I didn’t want to be dogless ever again. Life just felt right with a dog in it. Not to have one would be all wrong. – from The Puppy That Came For Christmas –

Megan Rix and her husband, Ian, were struggling to conceive a baby, when they unexpectedly connected with Helper Dogs – an organization which trains dogs to be placed in homes to assist persons with disability. They never dreamed that deciding to become puppy parents to a Helper Dog puppy in training would change their lives…but it did. Neither Megan nor Ian had much experience with dogs, so when Emma (a sweet golden retriever puppy) arrived at their home, they did not know what to expect. Showering Emma with love and toys, the couple soon fell in love with their new puppy. When the day came to give Emma up so she could continue her advanced training and be placed with a person who needed her, Megan and Ian were devastated. Quickly they accepted a new foster puppy named Freddy, once again putting their hearts at risk. When Freddy also left them to advance in the Helper Dog program, Megan and Ian decided it was time that they found a puppy who would stay with them forever.
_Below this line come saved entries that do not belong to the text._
(** C7, as amended.  Every command but [lint] ends with its result written
    by the common output function.  An object result is written as JSON
    text, each level of nesting indented by as many spaces as the whole part
    of the number given by [-i/--indent], by 10 spaces when that is above 10,
    and by none, the text then being one line, when the number is below 1 or
    is not a number; the default is 2.  A string result is written without
    its leading and trailing white space.  One newline follows, unless
    [-N/--no-newline] is given, and then nothing follows. *)
Theorem output_written (cmd : gmap string value) :
  (∀ data w, _output data cmd w = written data cmd w) ∧
  (∀ data num den k,
     get cmd "indent" = VNum (Finite num den) →
     1 ≤ k → k * Z.pos den ≤ num < (k + 1) * Z.pos den →
     JSON.stringify number_text data (get cmd "indent") =
       json_indented (Z.to_nat (Z.min 10 k)) data) ∧
  (∀ data n,
     get cmd "indent" = VNum n →
     (n = NaN ∨ n = Infinity true ∨
      ∃ num den, n = Finite num den ∧ num < Z.pos den) →
     JSON.stringify number_text data (get cmd "indent") =
       json_indented 0 data) ∧
  (∀ data,
     get cmd "indent" = VNum (Infinity false) →
     JSON.stringify number_text data (get cmd "indent") =
       json_indented 10 data) ∧
  (json_indented 2
     (VObj [("a", VArr [VStr "x"; VNull; VBool true]); ("b", VObj [])]) =
     Some ("{" +:+ Str.LF
           +:+ "  " +:+ Str.dquote +:+ "a" +:+ Str.dquote +:+ ": [" +:+ Str.LF
           +:+ "    " +:+ Str.dquote +:+ "x" +:+ Str.dquote +:+ "," +:+ Str.LF
           +:+ "    null," +:+ Str.LF
           +:+ "    true" +:+ Str.LF
           +:+ "  ]," +:+ Str.LF
           +:+ "  " +:+ Str.dquote +:+ "b" +:+ Str.dquote +:+ ": {}" +:+ Str.LF
           +:+ "}") ∧
   json_indented 0
     (VObj [("a", VArr [VStr "x"; VNull; VBool true]); ("b", VObj [])]) =
     Some ("{" +:+ Str.dquote +:+ "a" +:+ Str.dquote +:+ ":["
           +:+ Str.dquote +:+ "x" +:+ Str.dquote +:+ ",null,true],"
           +:+ Str.dquote +:+ "b" +:+ Str.dquote +:+ ":{}}")) ∧
  (∀ s, trimmed_of s (Str.trim s)) ∧
  (Str.trim (Str.bytes [32; 9; 194; 160; 226; 128; 168; 10]%nat
             +:+ "_:a <urn:p> _:b ."
             +:+ Str.bytes [13; 10; 239; 187; 191; 227; 128; 128; 32]%nat) =
     "_:a <urn:p> _:b ." ∧
   Str.trim (Str.bytes [32; 10]%nat) = "") ∧
  (get (_jsonLdCommand []) "indent" = VNum (int 2) ∧
   ∀ given,
     trailing_newline (_jsonLdCommand given) =
       if existsb (fun o => match o with NoNewline => true | _ => false end)
                  given
       then [] else [Str.LF]) ∧
  (∀ input base,
     _jsonLdOptions cmd (input_or_stdin input) = Return base →
     (∃ options, ∀ w,
        expand input cmd w =
          then_written
            (jsonld_expand (documentLoader cmd options)
               (input_or_stdin input) options) cmd w) ∧
     (∀ w,
        flatten input cmd w =
          then_written
            (jsonld_flatten (documentLoader cmd base) (input_or_stdin input)
               (get cmd "context") base) cmd w) ∧
     (∃ options, ∀ w,
        toRdf input cmd w =
          then_written
            (jsonld_toRDF (documentLoader cmd options) (input_or_stdin input)
               options) cmd w) ∧
     (∃ options, ∀ w,
        canonize input cmd w =
          then_written
            (jsonld_canonize (documentLoader cmd options)
               (input_or_stdin input) options) cmd w) ∧
     (truthy (get cmd "context") = true →
      ∃ options, ∀ w,
        compact input cmd w =
          then_written
            (jsonld_compact (documentLoader cmd options)
               (input_or_stdin input) (get cmd "context") options) cmd w) ∧
     (truthy (get cmd "frame") = true →
      ∃ options, ∀ w,
        frame input cmd w =
          then_written
            (jsonld_frame (documentLoader cmd options) (input_or_stdin input)
               (get cmd "frame") options) cmd w) ∧
     (∀ f,
        selected_format cmd = VStr f →
        (one_of ["nquads"; "n-quads"; "application/nquads";
                 "application/n-quads"] f = true →
         ∃ options, ∀ w,
           format input cmd w =
             then_written
               (jsonld_toRDF (documentLoader cmd options)
                  (input_or_stdin input) options) cmd w) ∧
        (one_of ["json"; "jsonld"; "json-ld"; "ld+json"; "application/json";
                 "application/ld+json"] f = true →
         ∀ w,
           format input cmd w =
             then_written
               (response ← _jsonldRequest (input_or_stdin input)
                             (_requestOptions cmd (input_or_stdin input))
                             base;
                mret (get response "data")) cmd w))).
Proof.
  split; [intros data w; apply output_is_written|].
  split.
  { intros data num den k Hn Hk Hnum. rewrite Hn.
    unfold JSON.stringify, json_indented.
    by rewrite (gap_whole_part num den k Hk Hnum). }
  split.
  { intros data n Hn Hcases. rewrite Hn. unfold JSON.stringify, json_indented.
    destruct Hcases as [->|[->|(num & den & -> & Hlt)]]; try done.
    by rewrite (gap_below_one num den Hlt). }
  split.
  { intros data Hn. by rewrite Hn. }
  split; [by split|].
  split; [apply trim_trimmed|].
  split; [split; by vm_compute|].
  split; [split; [done|apply newline_given]|].
  intros input base Hbase.
  destruct (commands_written input cmd base Hbase)
    as ((o1 & _ & H1) & H2 & (o3 & _ & H3) & (o4 & _ & H4) & H5 & H6).
  split; [by exists o1|]. split; [done|]. split; [by exists o3|].
  split; [by exists o4|].
  split; [intros Hc; destruct (H5 Hc) as (o5 & _ & ?); by exists o5|].
  split; [intros Hf; destruct (H6 Hf) as (o6 & _ & ?); by exists o6|].
  intros f Hsel.
  destruct (format_cases input cmd base f Hbase Hsel) as (Hn & Hj & _).
  destruct (aliases_up_to_case f) as [<- <-].
  split.
  - intros Hq. destruct (Hn Hq) as (options & _ & _ & Heq).
    exists options. intros w. rewrite Heq. apply bind_written.
  - intros Hq w. rewrite (Hj Hq).
    unfold then_written, mbind, M_bind.
    destruct (_jsonldRequest _ _ _ w) as [w' [response|e|c]]; [|done|done].
    apply output_is_written.
Qed.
In The Puppy That Came For Christmas, Rix relates the joy, the heartbreak, and the rewards of fostering puppies to help those in need. Intertwined in the story of becoming a puppy parent is the grief and frustration of infertility. Rix shares her sustained efforts to become pregnant – the fertility drugs, the pain at seeing those around her conceive while she remains infertile, and the toll that infertility takes on a woman and her partner. In a book about love, loss, and healing, Rix’s memoir reveals the power of a dog’s unconditional love to alleviate even the deepest emotional pain.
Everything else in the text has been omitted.